Saved entries:

(** X11. An upload that returns nil has run the whole exchange: the
    session was set up, the header line, every byte of the source up to its
    end and the terminator were written, both responses were read and
    neither was a failure, and the remote command exited without error. *)
Theorem upload_nil_means_complete (cd : Codec) (a : Client)
  (tl : list signal) (r : Reader) (remotePath permissions : string)
  (size : Z) (passThru : option PassThru) :
  result_of (CopyPassThru cd a tl r remotePath permissions size passThru)
  = Returns None ->
  exists session stdout w res1 rest1 res2 rest2,
    NewSession a = Ok session /\
    StdoutPipe session = Ok stdout /\
    StdinPipe session = Ok w /\
    Start_err session = None /\
    Wait_err session = None /\
    ParseResponse cd stdout = Ok (res1, rest1) /\
    IsFailure cd res1 = false /\
    ParseResponse cd rest1 = Ok (res2, rest2) /\
    IsFailure cd res2 = false /\
    r_err (apply_passThru passThru r size) = None /\
    stdin_writes
      (trace_of (CopyPassThru cd a tl r remotePath permissions size passThru))
    = [header permissions size (Base remotePath);
       r_data (apply_passThru passThru r size); nul].
Proof.
  unfold CopyPassThru.
  destruct (NewSession a) as [session|e]; [|discriminate].
  destruct (StdoutPipe session) as [stdout|e] eqn:Ho; [|discriminate].
  destruct (StdinPipe session) as [w|e] eqn:Hi; [|discriminate].
  destruct (Start_err session) as [e|] eqn:Hst; [discriminate|].
  pose proof (upload_unit_sends cd (apply_passThru passThru r size)
                permissions size (Base remotePath)
                (mkPipes stdout w
                   [EvNewSession;
                    EvStart (mkCommand (RemoteBinary a) "-qt" remotePath)]))
    as Hsends.
  destruct (upload_unit _ _ _ _ _ _) as [tr sends] eqn:Hu. cbn [snd] in Hsends.
  destruct (wait _ _ tl) as [order| |] eqn:Hw; try discriminate.
  cbn [result_of trace_of]. intros H.
  assert (Hboth : sends = [] /\ Wait_err session = None).
  { injection H as H. unfold exit_unit in H.
    destruct (wait_two_orders _ _ _ Hw) as [-> | ->]; cbn [flat_map app] in H;
      destruct Hsends as [-> | (e & ->)];
      destruct (Wait_err session); cbn in H; try discriminate; now split. }
  destruct Hboth as [-> Hexit].
  destruct (upload_unit_silent _ _ _ _ _ _ _ Hu)
    as (res1 & rest1 & res2 & rest2 & H1 & H2 & H3 & H4 & H5 & ->).
  exists session, stdout, w, res1, rest1, res2, rest2.
  cbn [p_out p_trace] in *. repeat split; try assumption.
Qed.

Lemma upload_nil_means_complete_witness :
  exists session stdout w res1 rest1 res2 rest2,
    NewSession (scripted_client upload_script None) = Ok session /\
    StdoutPipe session = Ok stdout /\
    StdinPipe session = Ok w /\
    Start_err session = None /\
    Wait_err session = None /\
    SpecCodec.ParseResponse stdout = Ok (res1, rest1) /\
    SpecCodec.IsFailure res1 = false /\
    SpecCodec.ParseResponse rest1 = Ok (res2, rest2) /\
    SpecCodec.IsFailure res2 = false /\
    r_err (apply_passThru None (NewReader "hello") 5) = None /\
    stdin_writes
      (trace_of (CopyPassThru SpecCodec.codec
                   (scripted_client upload_script None)
                   [SigDone ExitWaiter; SigDone Protocol] (NewReader "hello")
                   "/tmp/test.txt" "0644" 5 None))
    = [header "0644" 5 (Base "/tmp/test.txt");
       r_data (apply_passThru None (NewReader "hello") 5); nul].
Proof.
  apply (upload_nil_means_complete SpecCodec.codec
           (scripted_client upload_script None)
           [SigDone ExitWaiter; SigDone Protocol] (NewReader "hello")
           "/tmp/test.txt" "0644" 5 None).
  reflexivity.
Defined.

(** ** The name in the header line *)

Lemma has_char_of_list (c : ascii) (l : list ascii) :
  has_char c (string_of_list_ascii l) = existsb (fun a => Ascii.eqb a c) l.
Proof.
  induction l as [|a l IH]; cbn; [reflexivity | now rewrite IH].
Qed.

Lemma has_char_to_list (c : ascii) (s : string) :
  has_char c s = existsb (fun a => Ascii.eqb a c) (list_ascii_of_string s).
Proof.
  induction s as [|a s IH]; cbn; [reflexivity | now rewrite IH].
Qed.

Lemma existsb_rev_eq {A : Type} (f : A -> bool) (l : list A) :
  existsb f (rev l) = existsb f l.
Proof.
  induction l as [|a l IH]; cbn; [reflexivity|].
  rewrite existsb_app, IH. cbn. rewrite orb_false_r. apply orb_comm.
Qed.

Lemma until_slash_no_slash (l : list ascii) :
  existsb (fun a => Ascii.eqb a SLASH) (until_slash l) = false.
Proof.
  induction l as [|a l IH]; cbn [until_slash]; [reflexivity|].
  destruct (Ascii.eqb a SLASH) eqn:Ha; [reflexivity|].
  cbn [existsb]. now rewrite Ha, IH.
Qed.

Lemma until_slash_id (l : list ascii) :
  existsb (fun a => Ascii.eqb a SLASH) l = false -> until_slash l = l.
Proof.
  induction l as [|a l IH]; cbn [until_slash existsb]; [reflexivity|].
  intros H. apply orb_false_iff in H as [Ha Hl].
  now rewrite Ha, IH.
Qed.

Lemma strip_slashes_id (l : list ascii) :
  existsb (fun a => Ascii.eqb a SLASH) l = false -> strip_slashes l = l.
Proof.
  destruct l as [|a l]; cbn [strip_slashes existsb]; [reflexivity|].
  intros H. apply orb_false_iff in H as [Ha _]. now rewrite Ha.
Qed.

HOW TO COMPLETE THIS TASK: Scan the lines above for the word "Lemma", then copy each line that has it.

FINISHED TASK:
Lemma upload_nil_means_complete_witness :
Lemma has_char_of_list (c : ascii) (l : list ascii) :
Lemma has_char_to_list (c : ascii) (s : string) :
Lemma existsb_rev_eq {A : Type} (f : A -> bool) (l : list A) :
Lemma until_slash_no_slash (l : list ascii) :
Lemma until_slash_id (l : list ascii) :
Lemma strip_slashes_id (l : list ascii) :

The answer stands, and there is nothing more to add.